Records for processing >>

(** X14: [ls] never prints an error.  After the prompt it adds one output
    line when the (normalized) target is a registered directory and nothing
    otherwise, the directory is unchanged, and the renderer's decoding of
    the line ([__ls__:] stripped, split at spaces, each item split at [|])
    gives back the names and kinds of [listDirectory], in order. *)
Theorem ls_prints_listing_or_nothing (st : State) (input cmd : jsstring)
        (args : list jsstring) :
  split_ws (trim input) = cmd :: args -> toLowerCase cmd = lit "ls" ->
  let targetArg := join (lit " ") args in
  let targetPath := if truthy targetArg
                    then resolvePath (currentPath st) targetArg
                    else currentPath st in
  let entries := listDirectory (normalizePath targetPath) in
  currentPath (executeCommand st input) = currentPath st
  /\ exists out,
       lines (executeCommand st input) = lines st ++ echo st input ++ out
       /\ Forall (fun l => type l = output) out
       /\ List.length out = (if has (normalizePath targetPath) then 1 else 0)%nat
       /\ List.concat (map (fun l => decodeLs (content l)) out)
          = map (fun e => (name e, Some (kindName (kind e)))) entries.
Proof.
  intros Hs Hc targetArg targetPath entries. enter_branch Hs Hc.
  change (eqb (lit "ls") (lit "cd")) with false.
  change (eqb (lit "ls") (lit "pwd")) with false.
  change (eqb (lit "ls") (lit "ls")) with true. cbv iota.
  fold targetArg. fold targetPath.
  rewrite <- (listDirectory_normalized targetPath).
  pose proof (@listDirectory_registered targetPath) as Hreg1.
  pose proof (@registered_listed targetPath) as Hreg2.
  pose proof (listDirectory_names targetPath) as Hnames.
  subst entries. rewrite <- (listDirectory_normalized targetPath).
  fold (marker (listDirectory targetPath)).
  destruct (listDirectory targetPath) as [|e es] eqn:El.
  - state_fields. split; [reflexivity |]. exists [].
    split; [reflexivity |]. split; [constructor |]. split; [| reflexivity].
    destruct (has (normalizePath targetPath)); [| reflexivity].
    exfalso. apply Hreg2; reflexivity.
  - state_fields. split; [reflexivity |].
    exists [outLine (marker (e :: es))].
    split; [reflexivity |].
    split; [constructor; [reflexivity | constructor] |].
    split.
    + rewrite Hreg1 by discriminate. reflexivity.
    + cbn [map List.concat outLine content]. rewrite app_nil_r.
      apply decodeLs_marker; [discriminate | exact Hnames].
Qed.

Work item >> Please write the listing out again, matching each line exactly.

Problem solution >>
(** X14: [ls] never prints an error.  After the prompt it adds one output
    line when the (normalized) target is a registered directory and nothing
    otherwise, the directory is unchanged, and the renderer's decoding of
    the line ([__ls__:] stripped, split at spaces, each item split at [|])
    gives back the names and kinds of [listDirectory], in order. *)
Theorem ls_prints_listing_or_nothing (st : State) (input cmd : jsstring)
        (args : list jsstring) :
  split_ws (trim input) = cmd :: args -> toLowerCase cmd = lit "ls" ->
  let targetArg := join (lit " ") args in
  let targetPath := if truthy targetArg
                    then resolvePath (currentPath st) targetArg
                    else currentPath st in
  let entries := listDirectory (normalizePath targetPath) in
  currentPath (executeCommand st input) = currentPath st
  /\ exists out,
       lines (executeCommand st input) = lines st ++ echo st input ++ out
       /\ Forall (fun l => type l = output) out
       /\ List.length out = (if has (normalizePath targetPath) then 1 else 0)%nat
       /\ List.concat (map (fun l => decodeLs (content l)) out)
          = map (fun e => (name e, Some (kindName (kind e)))) entries.
Proof.
  intros Hs Hc targetArg targetPath entries. enter_branch Hs Hc.
  change (eqb (lit "ls") (lit "cd")) with false.
  change (eqb (lit "ls") (lit "pwd")) with false.
  change (eqb (lit "ls") (lit "ls")) with true. cbv iota.
  fold targetArg. fold targetPath.
  rewrite <- (listDirectory_normalized targetPath).
  pose proof (@listDirectory_registered targetPath) as Hreg1.
  pose proof (@registered_listed targetPath) as Hreg2.
  pose proof (listDirectory_names targetPath) as Hnames.
  subst entries. rewrite <- (listDirectory_normalized targetPath).
  fold (marker (listDirectory targetPath)).
  destruct (listDirectory targetPath) as [|e es] eqn:El.
  - state_fields. split; [reflexivity |]. exists [].
    split; [reflexivity |]. split; [constructor |]. split; [| reflexivity].
    destruct (has (normalizePath targetPath)); [| reflexivity].
    exfalso. apply Hreg2; reflexivity.
  - state_fields. split; [reflexivity |].
    exists [outLine (marker (e :: es))].
    split; [reflexivity |].
    split; [constructor; [reflexivity | constructor] |].
    split.
    + rewrite Hreg1 by discriminate. reflexivity.
    + cbn [map List.concat outLine content]. rewrite app_nil_r.
      apply decodeLs_marker; [discriminate | exact Hnames].
Qed.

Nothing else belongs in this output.